Working long hours remains a "masculinity contest," says
Jennifer Berdahl, a professor of organizational behavior at the
University of British Columbia who studies men and work. "There is
huge workplace and social pressure on men not to take leave or not
to work nontraditional hours, even if they want to."
Many men choosing to work part time say they find themselves
explaining and renegotiating their schedules or fighting the
impression that they're not committed to their careers, an
experience that can be isolating and stigmatizing.
Mr. Good, 52, recalls friendly teasing from colleagues during
the decade he worked part time, and even his father said he
wouldn't have made the same choice. His career prospects and pay
slowed as his wife's career flourished; she is now a division vice
president of finance at Corning.
Mothers tend to value having a flexible job while men give more
weight than women do to a high-paying role, according to the Pew
Research Center. Some 47% of mothers described part-time as their
ideal work situation; 15% of fathers said the same in a 2012 Pew
study.
A lawyer in Silicon Valley, Marlo Sarmiento balked when his
employer, Paragon Legal, assigned him to a project with client
Symantec Corp. that ran Mondays through Thursdays at 80% pay. He
worried about the loss of money and status, but says he loved
having extra time to spend on hobbies and with his 5-year-old
son.
"Once you get the extra day off, it's kind of hard to give it
up," says Mr. Sarmiento, 49, adding that he plans to ask for
another flexible assignment when his project wraps in December. "If
everyone were able to have an extra day of weekend, I think people
would just be happier."
Male professionals in part-time roles say they have few role
models--and even fewer in senior leadership at their firms.
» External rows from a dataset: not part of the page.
(* ===== verification/Identity.v ===== *)
(** * Identity: registration, login, logout and the profile

    Modelled from the specification (sections 4.3, 7, 8) and the tests of
    [src/users/tests.py]; the views, forms and templates of [users] are not
    in the repository.
    - [PasswordHasher]: the interface of Django's password hashing
      ([make_password], [check_password]) with the laws the code relies on;
      a salted hash is abstracted as a function of the raw password.
    - [clean_register_form]: the registration form (fields [username],
      [first_name], [last_name], [email], [password]): [username] and
      [password] are required, the names optional, [email] optional and
      checked by [validate_email] when given; then the model's uniqueness
      of [username] ("A user with that username already exists.").  The
      errors are listed in the order Django's [form.errors] records them.
    - [RegisterView_post]: an invalid form is shown again with its errors
      and nothing is written; a valid one is saved once with the hashed
      password through [save_user] (so the [post_save] receiver sends the
      welcome e-mail) and the client is redirected to the login page.
    - [authenticate] and [LoginView_post]: the user with that username
      whose stored hash verifies the password; success stores the user in
      the session and redirects to [next] (a local path) or to
      [LOGIN_REDIRECT_URL]; failure shows the form again with the one
      message that does not say which field was wrong.
    - [LogoutView_get]: the session forgets the user.
    - [ProfileView_get], [ProfileEditView_post]: [login_required] (an
      anonymous request is redirected to the login page with [?next=] its
      path); the profile shows the user's username, names and e-mail; the
      edit form validates like registration (without the password, the
      uniqueness excluding the user itself), saves through [save_user]
      (an UPDATE: no e-mail) and redirects to the profile.
    [validate_email] is Django's [EmailValidator] on its dot-atom user part
    and host-name domain (a quoted user part and an IP literal domain are
    not modelled). *)

From S2P Require Import Prelude Text Django Orm Models Signals Http.
From Stdlib Require Import Ascii String.

Local Open Scope string_scope.
Local Open Scope Z_scope.

(** ** Password hashing *)

Class PasswordHasher : Type := {
  make_password : string -> string;
  check_password : string -> string -> bool;
  (** the hash of a password verifies it *)
  check_make_password raw : check_password raw (make_password raw) = true;
  (** and no other password *)
  check_password_only raw raw' : check_password raw (make_password raw') = true -> raw = raw';
  (** the stored value is never the raw password *)
  make_password_not_raw raw : make_password raw <> raw;
  (** an empty stored value verifies nothing ([identify_hasher] fails) *)
  check_password_empty raw : check_password raw EmptyString = false
}.

(** ** [EmailValidator] *)

Definition atext (c : ascii) : bool :=
  is_alnum c || bool_decide (c ∈ list_ascii_of_string "-!#$%&'*+/=?^_`{}|~").

Definition all_chars (p : ascii -> bool) (s : string) : bool := forallb p (list_ascii_of_string s).
(* ===== verification/Site.v ===== *)
(** * Site: the project's URLs, the request cycle, and the site as a state machine

    How the parts meet.  The root URL configuration of the project (not in
    the repository; its routes are those of the specification, section 6)
    maps [/] to the home page, [/books/...] to the catalogue and the
    review submission, [/users/...] to the identity views, and includes
    the [api] application of [src/api/urls.py] under [/api/] ([api_patterns]
    prefixes the app's own [urlpatterns]).  [client] plays one request of
    the test client: split the URL at [?], resolve the path (an unknown
    path is a 404), let the authentication middleware set [request.user]
    from the session ([session_user]: a session whose user is gone is
    anonymous), run the view, and turn an escaping exception into the
    handler's error response ([serve]).  The settings the specification
    leaves open (the default page size, the rating scale, where login and
    logout redirect) are a [Settings] record.

    The admin site ([admin_add]) offers the add view of each model that
    [src/books/admin.py] registers: a model that is not registered is a
    404, a foreign key naming no row fails the form and writes nothing,
    and so do a rating outside the stars validators (the settings' scale)
    and a blank comment; a review is stamped with the clock.  Staff sessions and the admin's
    change and delete views are not modelled.

    The site is a state machine: [site_step] is one request of the client,
    or an add through the admin site with the registry [admin.py] builds.
    Theorems: every state reachable from the empty site satisfies
    [site_inv] (the database invariant, unique usernames, reviews in time
    order, a session that names a stored user); the registrations are what
    opens the admin's add views; the [api] route reversed through the
    include resolves back to the API view, which answers 405 to a POST;
    the login redirect of the profile carries the profile's path through
    [?next=] and back; a registered user can log in, whatever the mail
    backend; logging out ends the session; every stored review of a
    reachable state has a rating on the scale and a comment
    ([reviews_valid]); a review posted through the client is shown last
    on its book's page and served by the API under its new key. *)

From S2P Require Import Prelude Text Django Orm Models Signals Api Urls Admin Http Paginator Catalog Reviews Identity.
From stdpp Require Import relations.
From Stdlib Require Import Ascii String.

Local Open Scope string_scope.
Local Open Scope Z_scope.

(** ** Settings *)

Record Settings : Type := mkSettings {
  DEFAULT_PAGE_SIZE : positive;
  MIN_STARS : Z;
  MAX_STARS : Z;
  LOGIN_REDIRECT_URL : string;
  LOGOUT_REDIRECT_URL : string
}.

(** ** The URL configuration *)

Inductive SiteView : Type :=
  | HomeV | BookListV | BookDetailV | AddReviewV
  | RegisterV | LoginV | LogoutV | ProfileV | ProfileEditV
  | ApiV (v : ApiView).

Record SitePattern : Type := mkSitePattern {
  sp_name : string;
  sp_route : list RoutePart;
  sp_view : SiteView
}.
(** * SecureVault password manager: vault encryption, accounts and security analysis

    A shallow embedding of the TypeScript sources
    - [utils/security.ts]   (classes [SecurityAnalyzer] and [TwoFactorAuth]),
    - [utils/crypto.ts]     (classes [CryptoManager], [BiometricManager] and
                             [ActivityLogger]),
    - [context/AppContext]  (the reducer and the functions of the provider:
                             [signup], [login], [logout], [saveData],
                             [importData], [clearAllData], [deleteUser]),
    together with the properties stated about them.

    Conventions of the model.
    - A JavaScript string is the sequence of its UTF-16 code units, a
      [list N]; a [Uint8Array] is a [list byte].
    - An expression that may throw has a [result]; a function that also
      reads or writes storage, draws random bytes or dispatches to the
      reducer is a function of the [World].  An [async] function is run from
      start to end: interleaving with other tasks is not modelled.
    - What the browser provides is of two kinds.  [btoa], [atob],
      [TextEncoder] and [TextDecoder] are written out, after their
      standards, and so are [crypto.randomUUID], the conversion of numbers
      to text and the order of the keys of an object.  Web Crypto, [JSON]
      and [fetch] are parameters ([Env]), with the part of their contract
      that is used stated as [EnvLaws]; WebAuthn and the parsing of a vault
      are parameters ([Host]), and so is what the activity logs take from
      the platform ([LogHost]).
    - Console output, storage quotas and the limits of an engine on the
      number of arguments of a call and on the length of an array are not
      modelled. *)

From stdpp Require Import gmap strings list pretty.
From Stdlib Require Import Ascii Strings.Byte QArith QArith.Qminmax QArith.Qround Lqa
  Sorting.Sorted.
"The vast majority of men say they prioritize their families
over work, but the workplace is itself caught in a vicious cycle.
The men who do not prioritize their family, they are often in
charge of the company," says Josh Levs, the author of "All In," a
new book about improving father-friendly workplace policies.
Recent research led by Scott Coltrane, a sociologist at the
University of Oregon, found that for men, reducing hours for family
reasons was associated with a 15.5% reduction in earnings over a
period of up to 27 years, according to the study--a suggestion
that, like women who "mommy track," fathers too run the risk of
being "daddy tracked."
John Schumann faced some of those risks firsthand. Soon after
Dr. Schumann's daughter was born, his physician wife had to return
to full-time work. Dr. Schumann, an internist, asked his bosses at
the University of Chicago to put him on an 80% schedule, something
some of his female colleagues had done already. His employer
granted his request. However, working reduced hours also slowed his
tenure clock and meant a reduction in benefits, he says.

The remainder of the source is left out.